● Problem description:
Produce an exact copy of the first line of the data below and each line after it, please, up to and including the one with "(** X13. Children".

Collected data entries

(** X3. The compilation is one pass in a fixed order. The texts of the
    top-level script blocks are parsed first, in document order, each
    with the source type of its block ('script' without a [type]); a
    rejected text ends the compilation with the syntax error, whatever
    the rest of the document holds. Otherwise the module is their
    statements end to end, with the import of [el] ensured, followed by
    one last statement, the exported draw function, which returns the
    lowered top-level children other than the script blocks, classified
    with the table made from these statements. *)
Theorem load_pipeline (children : list node) :
  load children =
  match parseAll (scriptInputs children) with
  | None => Err SyntaxError
  | Some statements =>
      let body := addElImport statements in
      let* drawn :=
        flatMapToDraw
          (map (visit (collectImports body))
             (filter (fun c => isScript c = false) children)) in
      Ok (body ++ [handlers_root drawn])
  end.
Proof.
  unfold load. rewrite extractScripts_parseAll.
  destruct (parseAll (scriptInputs children)) as [statements|]; [|reflexivity].
  cbn [bind fst snd app]. cbv zeta.
  change (visit ?i (Root ?cs)) with (Root (map (visit i) cs)).
  rewrite toDraw_Root.
  destruct (flatMapToDraw _) as [drawn|e]; reflexivity.
Qed.

(** X9. A child that is a text node holding exactly one line feed leaves
    no trace: the children lower as if it were not there, under an
    element as under the root. *)
Theorem empty_line_is_dropped (before after : list node) :
  flatMapToDraw (before ++ Text newline :: after)
  = flatMapToDraw (before ++ after) /\
  (forall tagName properties,
      toDraw (Element tagName properties (before ++ Text newline :: after))
      = toDraw (Element tagName properties (before ++ after))) /\
  toDraw (Root (before ++ Text newline :: after))
  = toDraw (Root (before ++ after)).
Proof.
  assert (H : flatMapToDraw (before ++ Text newline :: after)
              = flatMapToDraw (before ++ after)).
  { rewrite !flatMapToDraw_app. reflexivity. }
  split; [exact H|]. split.
  - intros tagName properties. now rewrite !toDraw_Element, H.
  - now rewrite !toDraw_Root, H.
Qed.

(** X13. Children are lowered from left to right and the first exception
    is the one raised: if the elder siblings of a kept child lower well
    and the child raises [e], lowering the children raises [e], and so
    does lowering their parent, whatever the younger siblings are. *)
Theorem first_failing_child_decides (before after : list node) (n : node)
  (drawn : list estree) (e : exn) :
  flatMapToDraw before = Ok drawn ->
  notEmptyLine n = true ->
  toDraw n = Err e ->
  flatMapToDraw (before ++ n :: after) = Err e /\
  toDraw (Root (before ++ n :: after)) = Err e /\
  (forall tagName properties,
      toDraw (Element tagName properties (before ++ n :: after)) = Err e /\
      toDraw (View tagName properties (before ++ n :: after)) = Err e).
Proof.
  intros Hbefore Hkeep Hn.
  assert (H : flatMapToDraw (before ++ n :: after) = Err e).
  { rewrite flatMapToDraw_app, Hbefore. simpl. now rewrite Hkeep, Hn. }
  split; [exact H|]. split.
  - now rewrite toDraw_Root, H.
  - intros tagName properties.
    now rewrite toDraw_Element, toDraw_View, H.
Qed.

(** *** The nested-script error is raised for a script element only *)

Lemma flatMapToDraw_Error_child (children : list node) (message : string) :
  flatMapToDraw children = Err (Error message) ->
  exists child,
    child ∈ children /\ notEmptyLine child = true /\
    toDraw child = Err (Error message).
Proof.
  induction children as [|c cs IH]; simpl; [discriminate|].
  destruct (notEmptyLine c) eqn:Hkeep.
  - destruct (toDraw c) as [d|e] eqn:Hc; simpl.
    + destruct (flatMapToDraw cs) as [ds|e]; simpl; [discriminate|].
      intros [= ->]. destruct (IH eq_refl) as (child & Hin & Hk & Hchild).
      exists child. split; [now apply elem_of_cons; right | auto].
    + intros [= ->]. exists c. split; [now apply elem_of_cons; left | auto].
  - intros H. destruct (IH H) as (child & Hin & Hk & Hchild).
    exists child. split; [now apply elem_of_cons; right | auto].
Qed.

Lemma toDraw_Error_script (n : node) : forall message,
  toDraw n = Err (Error message) ->
  exists properties children,
    lowered (Element "script" properties children) n.
Proof.
  induction n as [cs IH|t p cs IH|t p cs IH|v|v|] using node_ind';
    intros message.
  - rewrite toDraw_Root.
    destruct (flatMapToDraw cs) as [d|e] eqn:E; simpl; [discriminate|].
    intros [= ->].
    destruct (flatMapToDraw_Error_child _ _ E) as (c & Hin & Hk & Hc).
    rewrite Forall_forall in IH.
    destruct (IH c Hin _ Hc) as (p' & cs' & Hlow).
    exists p', cs'. now apply lowered_below with (child := c).
  - rewrite toDraw_Element.
    destruct (flatMapToDraw cs) as [d|e] eqn:E; simpl.
    + unfold handlers_element.
      destruct (String.eqb_spec t "script") as [->|_].
      * intros _. exists p, cs. constructor.
      * destruct (parseProperties p) as [x|e] eqn:Ep; simpl; [discriminate|].
        intros [= ->]. apply reduceProperties_error in Ep. discriminate.
    + intros [= ->].
      destruct (flatMapToDraw_Error_child _ _ E) as (c & Hin & Hk & Hc).
      rewrite Forall_forall in IH.
      destruct (IH c Hin _ Hc) as (p' & cs' & Hlow).
      exists p', cs'. now apply lowered_below with (child := c).
  - rewrite toDraw_View.
    destruct (flatMapToDraw cs) as [d|e] eqn:E; simpl.
    + unfold handlers_view.
      destruct (parseProperties p) as [x|e] eqn:Ep; simpl; [discriminate|].
      intros [= ->]. apply reduceProperties_error in Ep. discriminate.
    + intros [= ->].
      destruct (flatMapToDraw_Error_child _ _ E) as (c & Hin & Hk & Hc).
      rewrite Forall_forall in IH.
      destruct (IH c Hin _ Hc) as (p' & cs' & Hlow).
      exists p', cs'. now apply lowered_below with (child := c).
  - simpl. unfold handlers_text. intros H.
    apply handleExpressions_error in H. discriminate.
  - discriminate.
  - discriminate.
Qed.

● Written response:
(** X3. The compilation is one pass in a fixed order. The texts of the
    top-level script blocks are parsed first, in document order, each
    with the source type of its block ('script' without a [type]); a
    rejected text ends the compilation with the syntax error, whatever
    the rest of the document holds. Otherwise the module is their
    statements end to end, with the import of [el] ensured, followed by
    one last statement, the exported draw function, which returns the
    lowered top-level children other than the script blocks, classified
    with the table made from these statements. *)
Theorem load_pipeline (children : list node) :
  load children =
  match parseAll (scriptInputs children) with
  | None => Err SyntaxError
  | Some statements =>
      let body := addElImport statements in
      let* drawn :=
        flatMapToDraw
          (map (visit (collectImports body))
             (filter (fun c => isScript c = false) children)) in
      Ok (body ++ [handlers_root drawn])
  end.
Proof.
  unfold load. rewrite extractScripts_parseAll.
  destruct (parseAll (scriptInputs children)) as [statements|]; [|reflexivity].
  cbn [bind fst snd app]. cbv zeta.
  change (visit ?i (Root ?cs)) with (Root (map (visit i) cs)).
  rewrite toDraw_Root.
  destruct (flatMapToDraw _) as [drawn|e]; reflexivity.
Qed.

(** X9. A child that is a text node holding exactly one line feed leaves
    no trace: the children lower as if it were not there, under an
    element as under the root. *)
Theorem empty_line_is_dropped (before after : list node) :
  flatMapToDraw (before ++ Text newline :: after)
  = flatMapToDraw (before ++ after) /\
  (forall tagName properties,
      toDraw (Element tagName properties (before ++ Text newline :: after))
      = toDraw (Element tagName properties (before ++ after))) /\
  toDraw (Root (before ++ Text newline :: after))
  = toDraw (Root (before ++ after)).
Proof.
  assert (H : flatMapToDraw (before ++ Text newline :: after)
              = flatMapToDraw (before ++ after)).
  { rewrite !flatMapToDraw_app. reflexivity. }
  split; [exact H|]. split.
  - intros tagName properties. now rewrite !toDraw_Element, H.
  - now rewrite !toDraw_Root, H.
Qed.

(** X13. Children are lowered from left to right and the first exception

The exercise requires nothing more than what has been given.